Akuisisi Ranch Market (RANC), Blibli Tempuh Skema Backdoor Listing?

17 September 2021 18:03 WIB

Penulis: Drean Muhyil Ihsan

Editor: Amirudin Zuhri

undefined

JAKARTA – Raksasa e-commerce milik Grup Djarum, PT Global Digital Niaga (Blibli.com) mengakuisisi 51% saham pengelola Ranch Market, PT Supra Boga Lestari Tbk (RANC). Aksi korporasi ini disinyalir sebagai jalan Blibli masuk ke Bursa tanpa menggelar penawaran umum perdana saham (IPO) atau dikenal dengan istilah backdoor listing.

Menanggapi hal itu, Direktur Penilaian Perusahaan Bursa Efek Indonesia (BEI), I Gede Nyoman Yetna mengungkapkan pihaknya tidak mengatur secara khusus mengenai adanya backdoor listing. Namun, kata dia, suatu emiten sejatinya dapat diambilalih oleh perusahaan lain.

Mengacu pada POJK No.9/POJK.04/2018 tentang Pengambilalihan Perusahaan Terbuka, Pengendali adalah pihak yang baik langsung maupun tidak langsung memiliki lebih dari 50% saham perusahaan atau mempunyai kemampuan untuk menentukan, baik langsung maupun tidak langsung dengan cara apapun pengelolaan dan/atau kebijakan perusahaan.

“Sementara pengambilalihan adalah tindakan baik langsung maupun tidak langsung yang mengakibatkan perubahan pengendali,” ujar Nyoman kepada wartawan, Jumat, 17 September 2021.

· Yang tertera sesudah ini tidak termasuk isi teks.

Context {S : Type} `{Poster S}.
Variable h : heap.
Variable now : Qc.

Lemma PostRegisterReading_returns (m : Meter S) q u t :
  returned (PostRegisterReading h now q u t m) = Ok () ->
  exists nr,
    ConvertTo h q KILOWATT_HOUR = Ok nr /\
    register (self_after (PostRegisterReading h now q u t m)) = nr /\
    last_read_time (self_after (PostRegisterReading h now q u t m))
      = Some (default now t).
Proof.
  run_method.
  destruct (ConvertTo h q KILOWATT_HOUR) as [nr|]; step; [|discriminate].
  intros Hret. exists nr. split; [reflexivity|]. revert Hret.
  destruct (durational m), (last_read_time m); crunch_results.
  all: by intros.
Qed.

Lemma PostIntervalReading_returns (m : Meter S) q u start_time end_time :
  let start :=
    match start_time with
    | None => last_read_time m
    | Some _ => start_time
    end in
  returned (PostIntervalReading h now q u start_time end_time m) = Ok () ->
  exists q' nr,
    new_register_value h q start (default now end_time) (register m)
      = Ok (q', nr) /\
    register (self_after (PostIntervalReading h now q u start_time end_time m))
      = nr /\
    last_read_time
      (self_after (PostIntervalReading h now q u start_time end_time m))
      = Some (default now end_time).
Proof.
  intros start. subst start. run_method.
  destruct (new_register_value h q _ _ (register m)) as [[q' nr]|]; step;
    [|discriminate].
  intros Hret. exists q', nr. split; [reflexivity|]. revert Hret.
  destruct (durational m), (last_read_time m), start_time; crunch_results.
  all: by intros.
Qed.

(** The new register is in the unit of the old one. *)
Lemma new_register_value_unit q s e r q' nr :
  new_register_value h q s e r = Ok (q', nr) -> unit nr = unit r.
Proof.
  unfold new_register_value.
  destruct (negb (truthy s)); [by intros [= _ <-]|].
  destruct (IsConvertibleTo h q WATT) as [power|]; [|done]. cbn [rbind].
  match goal with
  | |- context [rbind ?x _] => destruct x as [q1|]; [|done]
  end.
  cbn [rbind]. unfold Quantity__add__.
  destruct (getattr_ConvertTo h q1 (unit r)) as [other|]; [|done].
  cbn [rbind]. by intros [= _ <-].
Qed.

(** The register of a meter is in kilowatt-hours when the meter is built,
    and stays so through every method, whether it returns or raises. *)
Lemma Meter__init__in_kWh (s : S) v u tu d l :
  register_in_kWh (Meter__init__ s v u tu d l).
Proof. reflexivity. Qed.

Lemma Reset_in_kWh (m : Meter S) :
  register_in_kWh m -> register_in_kWh (self_after (Reset m)).
Proof. done. Qed.

Lemma PostRegisterReading_in_kWh (m : Meter S) q u t :
  register_in_kWh m ->
  register_in_kWh (self_after (PostRegisterReading h now q u t m)).
Proof.
  unfold register_in_kWh. intros Hm.
  destruct (returned (PostRegisterReading h now q u t m)) as [[]|e] eqn:Hret.
  - destruct (PostRegisterReading_returns m q u t Hret) as (nr & Hq & -> & _).
    by apply ConvertTo_Ok_inv in Hq as (? & ? & _ & _ & _ & _ & ->).
  - by rewrite (proj1 (PostRegisterReading_all_or_nothing h now q u t m e Hret)).
Qed.

Lemma PostIntervalReading_in_kWh (m : Meter S) q u s e :
  register_in_kWh m ->
  register_in_kWh (self_after (PostIntervalReading h now q u s e m)).
Proof.
  unfold register_in_kWh. intros Hm.
  destruct (returned (PostIntervalReading h now q u s e m)) as [[]|x] eqn:Hret.
  - destruct (PostIntervalReading_returns m q u s e Hret)
      as (q' & nr & Hq & -> & _).
    by rewrite (new_register_value_unit _ _ _ _ _ _ Hq).
  - by rewrite (proj1 (PostIntervalReading_all_or_nothing h now q u s e m x Hret)).
Qed.

End AfterReading.

Section ReadingsInWatts.

Context {S : Type} `{Poster S}.
Variable now : Qc.

(** Away from a start time of zero, with the module's units: a reading in
    watts over an interval from [s] adds its product with the seconds
    elapsed to the register, and a reading in kilowatt-hours adds
    itself. *)
Lemma watts_reading_advances_register (m : Meter S) (p : Qc) u start_time
    end_time (s : Qc) :
  register_in_kWh m ->
  match start_time with
  | None => last_read_time m
  | Some _ => start_time
  end = Some s ->
  s <> 0 ->
  returned (PostIntervalReading loaded now (mkQuantity p WATT) u start_time
              end_time m) = Ok () ->
  register (self_after (PostIntervalReading loaded now (mkQuantity p WATT) u
                          start_time end_time m))
  = mkQuantity (value (register m)
                + p * (default now end_time - s) / Qc_of_Z (3600 * 1000))
      KILOWATT_HOUR.
Proof.
  intros Hm Hstart Hs Hret.
  destruct (PostIntervalReading_returns loaded now m _ u start_time end_time
              Hret) as (q' & nr & Hq & -> & _).
  rewrite Hstart, (new_register_value_watts p s _ _ Hs Hm) in Hq.
  by injection Hq as _ <-.
Qed.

Terkait dengan rencana Blibli untuk melakukan pengambilalihan RANC, ia meyakini hal tersebut merupakan keputusan bisnis para pihak. Menurutnya, jalan tersebut juga sudah melewati pertimbangan matang.

“Harapan kami tentunya, corporate action tersebut dapat memberi dampak baik bagi peningkatan value perusahaan dan juga bagi perkembangan pasar modal Indonesia,” imbuhnya.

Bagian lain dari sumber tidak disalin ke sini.